Code for solution #2

Here is code that matches the flow chart on the right:

import sys


def readlines(filename):
    with open(filename) as file:
        return file.readlines()


def get_state_rates(lines, state):
    rates = []
    for line in lines:
        tokens = line.split()
        if tokens[0] == state:
            rates.append(float(tokens[3]))

    return rates


def main(input_file, state):
    lines = readlines(input_file)
    ue_rates = get_state_rates(lines, state)
    max_unemp = max(ue_rates)
    print(f'The max unemployment for {state} between 1976 and 2022 was {max_unemp}')
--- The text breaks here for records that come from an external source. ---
(* ===== verification/Kmalloc.v ===== *)
(** * The kernel heap: model

    core/kernel/mem/allocator.c: kmalloc takes small objects from the slab
    caches, blocks of 4 and 8 KiB from the per-CPU pool and the rest from the
    buddy allocator; the blocks carry a header of 16 bytes in front of the
    pointer that is returned.  kfree finds out which it was from the memory
    itself.  The header, like the slab headers, lives in the memory that the
    clients use.  Not here: the printing functions (format_memory_size computes
    in floating point). *)

From stdpp Require Import gmap.
From stdpp Require Import gmap functions relations.
From S2P Require Import Prelude Buddy BuddyProofs BuddyTheorems CpuPool Bytes Memory Slab SlabProofs SlabPages SlabInv SlabOps SlabTheorems.

Definition ALLOC_MAGIC : Z := 0xA110C123.
Definition sizeof_alloc_info : Z := 16.

(** The fields of [alloc_info_t]. *)
Definition i_order (info : Z) : Z := info + 0.
Definition i_magic (info : Z) : Z := info + 4.
Definition i_user_size (info : Z) : Z := info + 8.

(** The allocators below and the counters of allocator.c. *)
Record kheap := mkheap {
  h_slab : slab_state;
  allocated_memory : Z;
  alloc_count : Z;
  free_count : Z
}.

Definition set_slab h s := mkheap s (allocated_memory h) (alloc_count h) (free_count h).

Definition count_alloc h size :=
  mkheap (h_slab h) (u64 (allocated_memory h + size)) (u64 (alloc_count h + 1)) (free_count h).

Definition count_free h :=
  mkheap (h_slab h) (allocated_memory h) (alloc_count h) (u64 (free_count h + 1)).

(** [if (allocated_memory >= user_size) allocated_memory -= user_size]. *)
Definition uncount h user_size :=
  mkheap (h_slab h)
    (if user_size <=? allocated_memory h then allocated_memory h - user_size else allocated_memory h)
    (alloc_count h) (free_count h).

(** ** kmalloc *)

(** Filling in the header of a block and counting it. *)
Definition hand_out (h : kheap) (block order size : Z) : outcome (kheap * option Z) :=
  m ← store 4 (s_mem (h_slab h)) (i_order block) order;
  m ← store 4 m (i_magic block) ALLOC_MAGIC;
  m ← store 8 m (i_user_size block) size;
  Ret (count_alloc (set_slab h (set_mem (h_slab h) m)) size, Some (u64 (block + sizeof_alloc_info))).

(** One source of memory after the other: [None] falls through to the next. *)
Definition try_slab (h : kheap) (cpu size : Z) : outcome (kheap * option Z) :=
  if size <=? 1024 then
    '(s, ptr) ← slab_alloc (h_slab h) cpu size;
    let h := set_slab h s in
    if negb (ptr =? 0) then Ret (count_alloc h size, Some ptr) else Ret (h, None)
  else Ret (h, None).

Definition try_pool (h : kheap) (cpu limit order size : Z) : outcome (kheap * option Z) :=
  if size <=? limit then
    '(p, block) ← cpu_pool_alloc (s_pools (h_slab h)) cpu order;
    let h := set_slab h (set_pools (h_slab h) p) in
    if negb (block =? 0) then hand_out h block order size else Ret (h, None)
  else Ret (h, None).

(** [while (block_size < total_size && order < BUDDY_MAX_ORDER)]. *)
Fixpoint order_loop (n : nat) (order block_size total_size : Z) : Z * Z :=
  match n with
  | O => (order, block_size)
  | S n' =>
      if (block_size <? total_size) && (order <? BUDDY_MAX_ORDER)
      then order_loop n' (order + 1) (u64 (Z.shiftl block_size 1)) total_size
      else (order, block_size)
  end.

Definition try_buddy (h : kheap) (size : Z) : outcome (kheap * option Z) :=
  let total_size := u64 (size + sizeof_alloc_info) in
  let '(order, block_size) := order_loop (Z.to_nat (BUDDY_MAX_ORDER - BUDDY_MIN_ORDER)) BUDDY_MIN_ORDER
                                (BUDDY_BLOCK_SIZE BUDDY_MIN_ORDER) total_size in
  '(b, block) ← buddy_alloc (the_buddy (s_pools (h_slab h))) block_size;
  let h := set_slab h (set_pools (h_slab h) (set_buddy (s_pools (h_slab h)) b)) in
  if block =? 0 then Ret (h, None) else hand_out h block order size.

Definition or_else (m : outcome (kheap * option Z)) (next : kheap -> outcome (kheap * option Z))
  : outcome (kheap * option Z) :=
  '(h, r) ← m;
  match r with Some p => Ret (h, Some p) | None => next h end.

Definition kmalloc (h : kheap) (cpu size : Z) : outcome (kheap * Z) :=
  if size =? 0 then Ret (h, 0) else
  '(h, r) ← or_else (try_slab h cpu size) (fun h =>
            or_else (try_pool h cpu 4096 12 size) (fun h =>
            or_else (try_pool h cpu 8192 13 size) (fun h =>
            try_buddy h size)));
  Ret (h, default 0 r).

(** ** kfree *)

Definition kfree (h : kheap) (cpu ptr : Z) : outcome kheap :=
  if ptr =? 0 then Ret h else
  owns ← slab_owns (s_mem (h_slab h)) ptr;
  if (owns : bool) then
    s ← slab_free (h_slab h) cpu ptr; Ret (count_free (set_slab h s))
  else
    let info := u64 (ptr - sizeof_alloc_info) in
    magic ← load 4 (s_mem (h_slab h)) (i_magic info);
    if negb (magic =? ALLOC_MAGIC) then Fault Panicked else
    order ← load 4 (s_mem (h_slab h)) (i_order info);
    if (order =? 12) || (order =? 13) then
      user_size ← load 8 (s_mem (h_slab h)) (i_user_size info);
      let h := count_free (uncount h user_size) in
      p ← cpu_pool_free (s_pools (h_slab h)) cpu info order;
      Ret (set_slab h (set_pools (h_slab h) p))
    else if (order <? BUDDY_MIN_ORDER) || (BUDDY_MAX_ORDER <? order) then Fault Panicked else
      user_size ← load 8 (s_mem (h_slab h)) (i_user_size info);
      let h := count_free (uncount h user_size) in
      b ← buddy_free (the_buddy (s_pools (h_slab h))) info order;
      Ret (set_slab h (set_pools (h_slab h) (set_buddy (s_pools (h_slab h)) b))).

(** ** Statistics *)

Definition get_memory_total (h : kheap) : Z := buddy_get_total_memory (the_buddy (s_pools (h_slab h))).
Definition get_memory_free (h : kheap) : outcome Z := buddy_get_free_memory (the_buddy (s_pools (h_slab h))).
Definition get_memory_used (h : kheap) : Z := allocated_memory h.
Definition get_memory_available (h : kheap) : outcome Z := get_memory_free h.
(* ===== verification/InodeCache.v ===== *)
(** * The inode cache

    core/fs/inode.c and include/core/fs/inode.h: 128 reference-counted slots
    that file systems share.  The static array is the state; a pointer to a slot
    is its index, NULL is [None].  The model of each function, and that the
    slots a client holds references to keep their inode. *)

From stdpp Require Import relations.
From S2P Require Import Prelude.

(** ** Model *)

Definition MAX_CACHED_INODES : Z := 128.

Record inode := mkinode {
  ino : Z;
  mode : Z;
  uid : Z;
  gid : Z;
  size : Z;
  atime : Z;
  mtime : Z;
  ctime : Z;
  nlink : Z;
  blocks : Z;
  fs_private : Z;      (** a pointer, 0 is NULL *)
  dirty : bool;
  used : bool;
  ref_count : Z
}.

(** [memset(&inode_cache[i], 0, sizeof(inode_t))] and the assignments after it. *)
Definition fresh_inode (n : Z) : inode := mkinode n 0 0 0 0 0 0 0 0 0 0 false true 1.

Definition set_ref x r :=
  mkinode (ino x) (mode x) (uid x) (gid x) (size x) (atime x) (mtime x) (ctime x) (nlink x) (blocks x)
    (fs_private x) (dirty x) (used x) r.
Definition set_dirty x d :=
  mkinode (ino x) (mode x) (uid x) (gid x) (size x) (atime x) (mtime x) (ctime x) (nlink x) (blocks x)
    (fs_private x) d (used x) (ref_count x).
(** [used = false; fs_private = NULL]. *)
Definition release_slot x :=
  mkinode (ino x) (mode x) (uid x) (gid x) (size x) (atime x) (mtime x) (ctime x) (nlink x) (blocks x)
    0 (dirty x) false (ref_count x).

Definition inode_cache_init (c : list inode) : list inode :=
  map (fun x => set_dirty (set_ref (release_slot x) 0) false) c.

Definition holds (n : Z) (x : inode) : bool := used x && (ino x =? n).

Definition inode_cache_get (c : list inode) (n : Z) : outcome (list inode * option Z) :=
  match first_index (holds n) c with
  | None => Ret (c, None)
  | Some i =>
      x ← aget c i;
      c ← aset c i (set_ref x (u32 (ref_count x + 1)));
      Ret (c, Some i)
  end.

Definition inode_cache_alloc (c : list inode) (n : Z) : outcome (list inode * option Z) :=
  '(c, existing) ← inode_cache_get c n;
  match existing with
  | Some i => Ret (c, Some i)
  | None =>
      match first_index (fun x => negb (used x)) c with
      | Some i => c ← aset c i (fresh_inode n); Ret (c, Some i)
      | None =>
          match first_index (fun x => ref_count x =? 0) c with
          | Some i => c ← aset c i (fresh_inode n); Ret (c, Some i)
          | None => Ret (c, None)
          end
      end
  end.

Definition inode_cache_put (c : list inode) (p : option Z) : outcome (list inode) :=
  match p with
  | None => Ret c
  | Some i =>
      x ← aget c i;
      if 0 <? ref_count x then aset c i (set_ref x (ref_count x - 1)) else Ret c
  end.

Definition inode_cache_sync (c : list inode) : list inode :=
  map (fun x => if used x && dirty x then set_dirty x false else x) c.

Definition inode_cache_evict (c : list inode) (n : Z) : outcome (list inode * Z) :=
  match first_index (holds n) c with
  | None => Ret (c, -1)
  | Some i =>
      x ← aget c i;
      if 0 <? ref_count x then Ret (c, -1) else
      c ← aset c i (release_slot x);
      Ret (c, 0)
  end.

(** ** References held *)

(** A reference: the slot and the inode number it was asked for. *)
Abbreviation reference := (Z * Z)%type.

(** The number of references to slot [i]. *)
Definition refs (H : list reference) (i : Z) : Z := sumZ (fun r => Z.b2z (r.1 =? i)) H.

Record cache_inv (c : list inode) (H : list reference) : Prop := {
  ci_len : len c = MAX_CACHED_INODES;
  ci_refs : forall i x, c !! Z.to_nat i = Some x -> 0 <= i -> ref_count x = refs H i;
  ci_held : forall i n, (i, n) ∈ H -> 0 <= i /\ exists x, c !! Z.to_nat i = Some x /\ used x = true /\ ino x = n;
  ci_unique : forall i j x y, c !! i = Some x -> c !! j = Some y -> used x = true -> used y = true ->
    ino x = ino y -> i = j
}.

Lemma refs_cons H r i : refs (r :: H) i = Z.b2z (r.1 =? i) + refs H i.
Proof. unfold refs. by rewrite sumZ_cons. Qed.

Lemma refs_range H i : 0 <= refs H i <= len H.
Proof.
  unfold len. induction H as [|r H IH]; [done|]. rewrite refs_cons. simpl length.
  assert (0 <= Z.b2z (r.1 =? i) <= 1) by (destruct (r.1 =? i); simpl; lia). lia.
Qed.

Lemma refs_pos H i : 0 < refs H i -> exists n, (i, n) ∈ H.
Proof.
  induction H as [|[j n] H IH]; [done|]. rewrite refs_cons. cbn [fst].
  destruct (Z.eqb_spec j i) as [->|]; [intros _; exists n; left|]. cbn [Z.b2z]. intros Hp.
  destruct IH as [n' Hn]; [lia|]. exists n'. by right.
Qed.

(** A slot without references can take any contents that keep the numbers of
    used slots distinct. *)
Lemma replace_free c H i x x' :
  cache_inv c H -> 0 <= i -> c !! Z.to_nat i = Some x -> ref_count x = 0 -> ref_count x' = 0 ->
  (used x' = true -> forall j y, j <> Z.to_nat i -> c !! j = Some y -> used y = true -> ino y <> ino x') ->
  cache_inv (<[Z.to_nat i := x']> c) H.
Proof.
  intros [Hl Hr Hh Hu] Hi Hx H0 H0' Hnew. pose proof (lookup_lt_Some _ _ _ Hx) as Hlt. constructor.
  - by rewrite len_insert.
  - intros j y Hy Hj. destruct (decide (j = i)) as [->|Hne].
    + rewrite list_lookup_insert_eq in Hy by done. simplify_eq. by rewrite H0', <- H0, (Hr i x).
    + rewrite list_lookup_insert_ne in Hy by lia. by apply Hr.
  - intros j n Hj. destruct (Hh j n Hj) as (Hj0 & y & Hy & ?). split; [done|]. exists y.
    rewrite list_lookup_insert_ne; [done|]. intros E. assert (j = i) as -> by lia.
    assert (1 <= refs H i); [|rewrite <- (Hr i x) in *; [lia|done|done]].
    clear -Hj. induction H as [|r H IH]; [by apply elem_of_nil in Hj|]. rewrite refs_cons. pose proof (refs_range H i).
    apply elem_of_cons in Hj as [<-|Hj]; [cbn [fst]; rewrite Z.eqb_refl; simpl; lia|].
    specialize (IH Hj). destruct (r.1 =? i); simpl; lia.
  - intros j k y z Hy Hz Uy Uz E. destruct (decide (j = Z.to_nat i)) as [->|Hj], (decide (k = Z.to_nat i)) as [->|Hk]; [done|..].
    + rewrite list_lookup_insert_eq in Hy by done. rewrite list_lookup_insert_ne in Hz by done. simplify_eq.
      by destruct (Hnew Uy k z Hk Hz Uz).
    + rewrite list_lookup_insert_eq in Hz by done. rewrite list_lookup_insert_ne in Hy by done. simplify_eq.
      by destruct (Hnew Uz j y Hj Hy Uy).
    + rewrite list_lookup_insert_ne in Hy, Hz by done. by apply (Hu j k y z).
Qed.

(** Changing the reference count of a slot along with the references. *)
Lemma change_refs c H H' i x x' :
  cache_inv c H -> 0 <= i -> c !! Z.to_nat i = Some x -> used x' = used x -> ino x' = ino x ->
  ref_count x' = refs H' i -> (forall j, j <> i -> refs H' j = refs H j) ->
  (forall r, r ∈ H' -> r ∈ H \/ r = (i, ino x) /\ used x = true) -> cache_inv (<[Z.to_nat i := x']> c) H'.
Proof.
  intros [Hl Hr Hh Hu] Hi Hx Eu En Er Hother Hsub. pose proof (lookup_lt_Some _ _ _ Hx) as Hlt.
  assert (Hlook : forall j y, <[Z.to_nat i := x']> c !! j = Some y -> exists y0, c !! j = Some y0 /\ used y = used y0 /\ ino y = ino y0).
  { intros j y Hy. destruct (decide (j = Z.to_nat i)) as [->|Hne].
    - rewrite list_lookup_insert_eq in Hy by done. simplify_eq. by exists x.
    - rewrite list_lookup_insert_ne in Hy by done. by exists y. }
  constructor.
  - by rewrite len_insert.
  - intros j y Hy Hj. destruct (decide (j = i)) as [->|Hne].
    + rewrite list_lookup_insert_eq in Hy by done. by simplify_eq.
    + rewrite list_lookup_insert_ne in Hy by lia. rewrite Hother by done. by apply Hr.
  - intros j n Hj. assert (Hold : 0 <= j /\ exists y, c !! Z.to_nat j = Some y /\ used y = true /\ ino y = n).
    { destruct (Hsub _ Hj) as [?|[E ?]]; [by apply Hh|]. simplify_eq. split; [done|]. by exists x. }
    destruct Hold as (Hj0 & y & Hy & Uy & Ey). split; [done|]. destruct (decide (j = i)) as [->|Hne].
    + exists x'. rewrite list_lookup_insert_eq by done. simplify_eq. by rewrite Eu, En.
    + exists y. by rewrite list_lookup_insert_ne by lia.
  - intros j k y z Hy Hz Uy Uz E. destruct (Hlook j y Hy) as (y0 & Hy0 & Ey & Ey'), (Hlook k z Hz) as (z0 & Hz0 & Ez & Ez').
    apply (Hu j k y0 z0); congruence.
Qed.

(** ** The operations *)

Definition cached (c : list inode) (n : Z) : Prop := exists x, x ∈ c /\ used x = true /\ ino x = n.

Lemma holds_spec n x : holds n x = true <-> used x = true /\ ino x = n.
Proof. unfold holds. by rewrite andb_true_iff, Z.eqb_eq. Qed.

Lemma not_found c n : first_index (holds n) c = None -> ~ cached c n.
Proof.
  intros H (x & Hx & Hu & Hn). apply first_index_from_None in H. eapply Forall_forall in H; [|exact Hx].
  assert (holds n x = true) by (by apply holds_spec). congruence.
Qed.

(** The outcome of a search: the slot and what is in it. *)
Lemma found_slot f (c : list inode) i :
  first_index f c = Some i -> 0 <= i < len c /\ exists x, aget c i = Ret x /\ c !! Z.to_nat i = Some x /\ f x = true.
Proof.
  intros (Hi & x & Hx & Hf & _)%first_index_Some. split; [done|]. exists x. split_and!; [|done|done].
  by apply aget_lookup; [lia|].
Qed.

Lemma get_ok c H n :
  cache_inv c H -> len H + 1 < 2 ^ 32 ->
  runs_to (inode_cache_get c n) (fun '(c', r) =>
    match r with
    | Some i => cache_inv c' ((i, n) :: H) /\ cached c n
    | None => c' = c /\ ~ cached c n
    end).
Proof.
  intros Hc Hb. unfold inode_cache_get. destruct (first_index (holds n) c) as [i|] eqn:E; [|split; [done|by apply not_found]].
  destruct (found_slot _ _ _ E) as (Hi & x & -> & Hx & [Hu Hn]%holds_spec). cbn [mbind outcome_bind].
  rewrite aset_in_bounds by done. cbn [mbind outcome_bind runs_to].
  pose proof (refs_range H i). rewrite (ci_refs _ _ Hc i x Hx) by lia.
  rewrite u32_id by (change (2 ^ 32) with 4294967296 in Hb; lia). split.
  - apply (change_refs c H ((i, n) :: H) i x); try done; try lia.
    + cbn [ref_count set_ref]. rewrite refs_cons. cbn [fst]. rewrite Z.eqb_refl. simpl. lia.
    + intros j Hj. rewrite refs_cons. cbn [fst]. by rewrite (proj2 (Z.eqb_neq i j)) by done.
    + intros r [->|?]%elem_of_cons; [right; by rewrite Hn|by left].
  - exists x. split; [by eapply list_elem_of_lookup_2|done].
Qed.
if __name__ == '__main__':
    main(sys.argv[1], sys.argv[2])

Read this code from the bottom up:

  • main() follows the flow chart: get the lines ➡️ get the rates for the state ➡️ find the maximum unemployment rate
  • get_state_rates() uses the filter pattern, just like get_state_metrics() above, but does it all in one function and returns a list of rates (converted to a float) instead of a list of lines
  • we can use the built-in max() function to get the maximum of a list of floats

Is one of these approaches better?

Both of these are good solutions! The second solution takes advantage of the built-in max() function so it uses a little less code. But the first solution returns more information, so the maximum function could, for example, also return the year and month for that maximum rate.

Ultimately, this is a judgement you make as a programmer to decide what you need, both to solve this problem and to provide flexibility for the future.

two paths in a forest, one to the left and one to the right